TASK STATEMENT |
Among the lines below, keep only those from the one containing "Lemma owned_in l" through the one containing "v_desc v' = v_desc", and reproduce them exactly.

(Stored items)
════════════════

(* ===== verification/VirtioInv.v ===== *)
(** * The disk driver: rings, descriptors and the invariant

    Every request in flight owns three descriptors. It is queued in the
    available ring, taken or performed by the device, reported in the used
    ring, or acknowledged by the interrupt handler. *)

From stdpp Require Import gmap.
From S2P Require Import Prelude.
From S2P Require Import Machine.
From S2P Require Import Bio.
From S2P Require Import Virtio.
From S2P Require Import VirtioSpec.
#[local] Open Scope Z_scope.

(** ** Rings *)

(** The entries from index [from] up to index [to] of a ring, indices counted
    modulo 2^16. *)
Definition ring (l : list Z) (from to : Z) (hs : list nat) : Prop :=
  to = u16 (from + Z.of_nat (length hs)) ∧
  ∀ k h, hs !! k = Some h → l !!! u16idx (from + Z.of_nat k) = Z.of_nat h.

Lemma u16idx_u16 x : u16idx (u16 x) = u16idx x.
Proof. unfold u16idx, u16, NUM. f_equal. dlia. Qed.
Lemma u16idx_lt x : (u16idx x < NUM)%nat.
Proof. unfold u16idx, NUM. dlia. Qed.
Lemma u16_add x y : u16 (u16 x + y) = u16 (x + y).
Proof. unfold u16. dlia. Qed.
Lemma u16_range x : 0 ≤ u16 x < 2 ^ 16.
Proof. apply Z.mod_pos_bound. lia. Qed.
Lemma u16idx_add_u16 x y : u16idx (u16 x + y) = u16idx (x + y).
Proof. rewrite <- (u16idx_u16 (u16 x + y)), u16_add. apply u16idx_u16. Qed.
Lemma u16idx_ne x j k : (j < k)%nat → (k - j < NUM)%nat → u16idx (x + Z.of_nat j) ≠ u16idx (x + Z.of_nat k).
Proof. unfold u16idx, NUM. intros. dlia. Qed.

Lemma ring_nil l i : 0 ≤ i < 2 ^ 16 → ring l i i [].
Proof. intros. split; [|done]. simpl. rewrite Z.add_0_r. unfold u16. by rewrite Z.mod_small. Qed.

Lemma ring_empty l from to hs :
  0 ≤ from < 2 ^ 16 → Z.of_nat (length hs) < 2 ^ 16 → ring l from to hs → from = to ↔ hs = [].
Proof.
  intros Hf Hl [-> _]. split; [|intros ->; simpl; unfold u16; rewrite Z.mod_small; lia].
  destruct hs; [done|]. intros E. exfalso. revert E Hl. simpl length. unfold u16.
  intros E Hl. change (2 ^ 16) with 65536 in *. dlia.
Qed.

Lemma ring_push l from to hs h :
  length l = NUM → (length hs < NUM)%nat → ring l from to hs →
  ring (<[u16idx to := Z.of_nat h]> l) from (u16 (to + 1)) (hs ++ [h]).
Proof.
  intros Hl Hn [-> Hr]. split.
  - rewrite u16_add, length_app. simpl. f_equal. lia.
  - intros k x [Hk|[Hk [He <-]%list_lookup_singleton_Some]]%lookup_app_Some.
    + pose proof (lookup_lt_Some _ _ _ Hk). rewrite list_lookup_total_insert_ne; [by apply Hr|].
      rewrite u16idx_u16. apply not_eq_sym, u16idx_ne; lia.
    + replace k with (length hs) by lia. rewrite u16idx_u16.
      apply list_lookup_total_insert_eq. rewrite Hl. apply u16idx_lt.
Qed.

Lemma ring_pop l from to h hs :
  ring l from to (h :: hs) → l !!! u16idx from = Z.of_nat h ∧ ring l (u16 (from + 1)) to hs.
Proof.
  intros [-> Hr]. split; [|split].
  - specialize (Hr 0%nat h eq_refl). by rewrite Z.add_0_r in Hr.
  - rewrite u16_add. f_equal. simpl. lia.
  - intros k x Hk. rewrite u16idx_add_u16, <- (Hr (S k) x Hk). do 2 f_equal. lia.
Qed.

(** ** Requests in flight *)

Record req := mk_rq { r0 : nat; r1 : nat; r2 : nat; rb : nat; rw : bool }.
Definition descs (r : req) : list nat := [r0 r; r1 r; r2 r].
Definition owned (l : list req) : list nat := l ≫= descs.

(** The descriptors, command header and bookkeeping [rw_submit] writes. *)
Record chain_ok (v : vsys) (r : req) : Prop := {
  ch_d0 : v_desc v !!! r0 r = mk_desc (DOps (r0 r)) 16 VRING_DESC_F_NEXT (Z.of_nat (r1 r));
  ch_d1 : v_desc v !!! r1 r = mk_desc (DData (rb r)) BSIZE (Z.lor (if rw r then 0 else VRING_DESC_F_WRITE) VRING_DESC_F_NEXT) (Z.of_nat (r2 r));
  ch_d2 : v_desc v !!! r2 r = mk_desc (DStatus (r0 r)) 1 VRING_DESC_F_WRITE 0;
  ch_op : v_ops v !!! r0 r = mk_req (if rw r then VIRTIO_BLK_T_OUT else VIRTIO_BLK_T_IN) 0 (2 * vb_blockno (v_bufs v !!! rb r));
  ch_info : v_info_b v !!! r0 r = Some (rb r)
}.

Record core (v : vsys) (calls : gmap nat nat) (l : list req) : Prop := {
  co_len : length (v_desc v) = NUM ∧ length (v_free v) = NUM ∧ length (v_ops v) = NUM ∧ length (v_info_b v) = NUM;
  co_nodup : NoDup (owned l);
  co_lt : Forall (λ i, i < NUM)%nat (owned l);
  co_free : ∀ i, (i < NUM)%nat → v_free v !!! i = true ↔ i ∉ owned l;
  co_bufs : NoDup (rb <$> l);
  co_in : Forall (λ r, rb r < length (v_bufs v))%nat l;
  co_calls : ∀ b i, calls !! b = Some i ↔ ∃ r, r ∈ l ∧ rb r = b ∧ r0 r = i;
  co_chain : Forall (chain_ok v) l
}.

#[export] Instance owned_perm : Proper ((≡ₚ) ==> (≡ₚ)) owned.
Proof. intros l l' H. unfold owned. by rewrite H. Qed.

Lemma core_perm v calls l l' : l ≡ₚ l' → core v calls l → core v calls l'.
Proof.
  intros Hp [H1 H2 H3 H4 H5 H6 H7 H8]. split.
  - done.
  - by rewrite <- Hp.
  - by rewrite <- Hp.
  - intros i Hi. rewrite <- Hp. auto.
  - by rewrite <- Hp.
  - by rewrite <- Hp.
  - intros b i. rewrite H7. by setoid_rewrite Hp.
  - by rewrite <- Hp.
Qed.

Lemma owned_length l : length (owned l) = (3 * length l)%nat.
Proof. induction l; simpl; [done|]. unfold owned in *. lia. Qed.

Lemma owned_in l r i : r ∈ l → i ∈ descs r → i ∈ owned l.
Proof. intros. apply list_elem_of_bind. by exists r. Qed.

(** Eight descriptors serve at most two requests. *)
Lemma core_length v calls l : core v calls l → (length l ≤ 2)%nat.
Proof.
  intros H. assert (length (owned l) ≤ length (seq 0 NUM))%nat as Hl.
  { apply submseteq_length, NoDup_submseteq; [apply H|]. intros i Hi.
    pose proof (co_lt _ _ _ H) as Hf. rewrite Forall_forall in Hf. apply elem_of_seq. specialize (Hf i Hi). lia. }
  rewrite owned_length, length_seq in Hl. unfold NUM in Hl. lia.
Qed.

Lemma core_none v calls l b : core v calls l → calls !! b = None ↔ b ∉ rb <$> l.
Proof.
  intros H. rewrite eq_None_not_Some. split; intros Hn Hb; apply Hn.
  - apply list_elem_of_fmap in Hb as (r & -> & Hr). eexists. apply (co_calls _ _ _ H). by exists r.
  - destruct Hb as [i (r & Hr & <- & _)%(co_calls _ _ _ H)]. by apply list_elem_of_fmap_2.
Qed.

(** What the invariant reads of the state. *)
Definition same_core (l : list req) (v v' : vsys) : Prop :=
  v_desc v' = v_desc v ∧ v_free v' = v_free v ∧ v_ops v' = v_ops v ∧ v_info_b v' = v_info_b v ∧
  length (v_bufs v') = length (v_bufs v) ∧ ∀ r, r ∈ l → vb_blockno (v_bufs v' !!! rb r) = vb_blockno (v_bufs v !!! rb r).

Lemma core_frame v v' calls l : same_core l v v' → core v calls l → core v' calls l.
Proof.
  intros (E1 & E2 & E3 & E4 & E5 & E6) [H1 H2 H3 H4 H5 H6 H7 H8].
  split; rewrite ?E1, ?E2, ?E3, ?E4, ?E5; try done.
  rewrite Forall_forall in H8 |- *. intros r Hr. destruct (H8 r Hr). split; rewrite ?E1, ?E3, ?E4, ?E6; done.
Qed.

(** ** The invariant *)

(** The queued, taken, performed, reported and acknowledged requests, with the
    phases they are in. Performed and reported requests have their status. *)
Definition status_phase (x : req * Z) : phase := if x.2 =? 0 then Served else Waiting (rw x.1).
Definition tagged (q p : list req) (d u : list (req * Z)) (a : list req) : list (req * phase) :=
  ((λ r, (r, Waiting (rw r))) <$> q) ++ ((λ r, (r, Waiting (rw r))) <$> p) ++
  ((λ x, (x.1, status_phase x)) <$> d) ++ ((λ x, (x.1, status_phase x)) <$> u) ++ ((λ r, (r, Served)) <$> a).
Definition in_flight (q p : list req) (d u : list (req * Z)) (a : list req) : list req := (tagged q p d u a).*1.

Lemma in_flight_eq q p d u a : in_flight q p d u a = q ++ p ++ d.*1 ++ u.*1 ++ a.
Proof.
  assert (∀ (f : req → phase) l, ((λ r, (r, f r)) <$> l).*1 = l) as Ht.
  { intros f l. rewrite <- list_fmap_compose. apply (list_fmap_id l). }
  assert (∀ l : list (req * Z), ((λ x, (x.1, status_phase x)) <$> l).*1 = l.*1) as Hs.
  { intros l. by rewrite <- list_fmap_compose. }
  unfold in_flight, tagged. by rewrite !fmap_app, !Hs, !Ht.
Qed.

Record vinv (s : dsys) (q p : list req) (d u : list (req * Z)) (a : list req) : Prop := {
  vi_core : core (d_sys s) (d_calls s) (in_flight q p d u a);
  vi_len : length (v_avail (d_sys s)) = NUM ∧ length (v_used (d_sys s)) = NUM ∧ length (v_status (d_sys s)) = NUM;
  vi_ix : 0 ≤ v_taken_ix (d_sys s) < 2 ^ 16 ∧ 0 ≤ v_used_idx (d_sys s) < 2 ^ 16;
  vi_avail : ring (v_avail (d_sys s)) (v_taken_ix (d_sys s)) (v_avail_idx (d_sys s)) (r0 <$> q);
  vi_used : ring (v_used (d_sys s)) (v_used_idx (d_sys s)) (v_used_ix (d_sys s)) (r0 <$> u.*1);
  vi_pending : v_pending (d_sys s) = (λ r, Z.of_nat (r0 r)) <$> p;
  vi_performed : v_performed (d_sys s) = (λ r, Z.of_nat (r0 r)) <$> d.*1;
  vi_status : Forall (λ x, v_status (d_sys s) !!! r0 x.1 = x.2) (d ++ u);
  vi_busy : Forall (λ r, vb_disk (v_bufs (d_sys s) !!! rb r) = true) (q ++ p ++ d.*1 ++ u.*1);
  vi_done : Forall (λ r, vb_disk (v_bufs (d_sys s) !!! rb r) = false) a;
  vi_isr : u = [] ∨ Z.testbit (v_isr (d_sys s)) 0 = true ∨ d_intr s = true;
  vi_bufs : Forall (λ x, 0 ≤ vb_blockno x < 2 ^ 31 ∧ length (vb_data x) = Z.to_nat BSIZE) (v_bufs (d_sys s));
  vi_sectors : map_Forall (λ _ d, length d = 512%nat) (v_sectors (d_sys s))
}.

(** The phase of each buffer is that of its request. *)
Definition phases (T : list (req * phase)) (ph : nat → phase) : Prop :=
  (∀ x, x ∈ T → ph (rb x.1) = x.2) ∧ ∀ b, b ∉ rb <$> T.*1 → ph b = Idle.

Lemma phases_perm T T' ph : T ≡ₚ T' → phases T ph → phases T' ph.
Proof. intros Hp [H1 H2]. split; [|intros b]; setoid_rewrite <- Hp; auto. Qed.

Lemma at_buf_eq {A} b (x : A) f : at_buf b x f b = x.
Proof. unfold at_buf. by rewrite decide_True. Qed.
Lemma at_buf_ne {A} b (x : A) f i : i ≠ b → at_buf b x f i = f i.
Proof. intros. unfold at_buf. by rewrite decide_False. Qed.

Lemma phases_other r (T : list (req * phase)) x : rb r ∉ rb <$> T.*1 → x ∈ T → rb x.1 ≠ rb r.
Proof. intros Hn Hx E. apply Hn. rewrite <- E. by do 2 apply list_elem_of_fmap_2. Qed.

Lemma phases_add r f T ph : rb r ∉ rb <$> T.*1 → phases T ph → phases ((r, f) :: T) (at_buf (rb r) f ph).
Proof.
  intros Hn [H1 H2]. split.
  - intros x [->|Hx]%elem_of_cons; [apply at_buf_eq|]. rewrite at_buf_ne by (by eapply phases_other). auto.
  - intros b. simpl. intros [Hb Hb']%not_elem_of_cons. rewrite at_buf_ne by done. auto.
Qed.

Lemma phases_del r f T ph : rb r ∉ rb <$> T.*1 → phases ((r, f) :: T) ph → phases T (at_buf (rb r) Idle ph).
Proof.
  intros Hn [H1 H2]. split.
  - intros x Hx. rewrite at_buf_ne by (by eapply phases_other). apply H1. by right.
  - intros b Hb. destruct (decide (b = rb r)) as [->|Hne]; [apply at_buf_eq|]. rewrite at_buf_ne by done.
    apply H2. simpl. by apply not_elem_of_cons.
Qed.

Lemma phases_set r f f' T ph : rb r ∉ rb <$> T.*1 → phases ((r, f) :: T) ph → phases ((r, f') :: T) (at_buf (rb r) f' ph).
Proof.
  intros Hn H. split.
  - intros x [->|Hx]%elem_of_cons; [apply at_buf_eq|]. rewrite at_buf_ne by (by eapply phases_other). apply H. by right.
  - intros b. simpl. intros [Hb Hb']%not_elem_of_cons. rewrite at_buf_ne by done. apply H. simpl. by apply not_elem_of_cons.
Qed.

(** ** Moves between the stages *)

Lemma perm_submit q p d u a r : tagged (q ++ [r]) p d u a ≡ₚ (r, Waiting (rw r)) :: tagged q p d u a.
Proof. unfold tagged. rewrite fmap_app, <- app_assoc. simpl. symmetry. apply Permutation_middle. Qed.

Lemma perm_take q p d u a r : tagged (r :: q) p d u a ≡ₚ tagged q (p ++ [r]) d u a.
Proof.
  unfold tagged. rewrite fmap_app, <- app_assoc. simpl. rewrite <- !Permutation_middle. done.
Qed.

Lemma perm_taken q p p' d u a r : p ≡ₚ r :: p' → tagged q p d u a ≡ₚ (r, Waiting (rw r)) :: tagged q p' d u a.
Proof. intros Hp. unfold tagged. rewrite Hp. simpl. symmetry. apply Permutation_middle. Qed.

Lemma perm_performed q p d u a x : tagged q p (d ++ [x]) u a ≡ₚ (x.1, status_phase x) :: tagged q p d u a.
Proof. unfold tagged. rewrite fmap_app, <- app_assoc. simpl. by rewrite <- !Permutation_middle. Qed.

Lemma perm_report q p d d' u a x : d ≡ₚ x :: d' → tagged q p d u a ≡ₚ tagged q p d' (u ++ [x]) a.
Proof. intros Hp. unfold tagged. rewrite Hp, fmap_app, <- app_assoc. simpl. by rewrite <- !Permutation_middle. Qed.

Lemma perm_intr q p d u a r : tagged q p d ((r, 0) :: u) a ≡ₚ tagged q p d u (r :: a).
Proof. unfold tagged. simpl. by rewrite <- !Permutation_middle. Qed.

Lemma perm_done q p d u a a' r : a ≡ₚ r :: a' → tagged q p d u a ≡ₚ (r, Served) :: tagged q p d u a'.
Proof. intros Hp. unfold tagged. rewrite Hp. simpl. by rewrite <- !Permutation_middle. Qed.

════════════════

RESPONSE AREA |
Lemma owned_in l r i : r ∈ l → i ∈ descs r → i ∈ owned l.
Proof. intros. apply list_elem_of_bind. by exists r. Qed.

(** Eight descriptors serve at most two requests. *)
Lemma core_length v calls l : core v calls l → (length l ≤ 2)%nat.
Proof.
  intros H. assert (length (owned l) ≤ length (seq 0 NUM))%nat as Hl.
  { apply submseteq_length, NoDup_submseteq; [apply H|]. intros i Hi.
    pose proof (co_lt _ _ _ H) as Hf. rewrite Forall_forall in Hf. apply elem_of_seq. specialize (Hf i Hi). lia. }
  rewrite owned_length, length_seq in Hl. unfold NUM in Hl. lia.
Qed.

Lemma core_none v calls l b : core v calls l → calls !! b = None ↔ b ∉ rb <$> l.
Proof.
  intros H. rewrite eq_None_not_Some. split; intros Hn Hb; apply Hn.
  - apply list_elem_of_fmap in Hb as (r & -> & Hr). eexists. apply (co_calls _ _ _ H). by exists r.
  - destruct Hb as [i (r & Hr & <- & _)%(co_calls _ _ _ H)]. by apply list_elem_of_fmap_2.
Qed.

(** What the invariant reads of the state. *)
Definition same_core (l : list req) (v v' : vsys) : Prop :=
  v_desc v' = v_desc v ∧ v_free v' = v_free v ∧ v_ops v' = v_ops v ∧ v_info_b v' = v_info_b v ∧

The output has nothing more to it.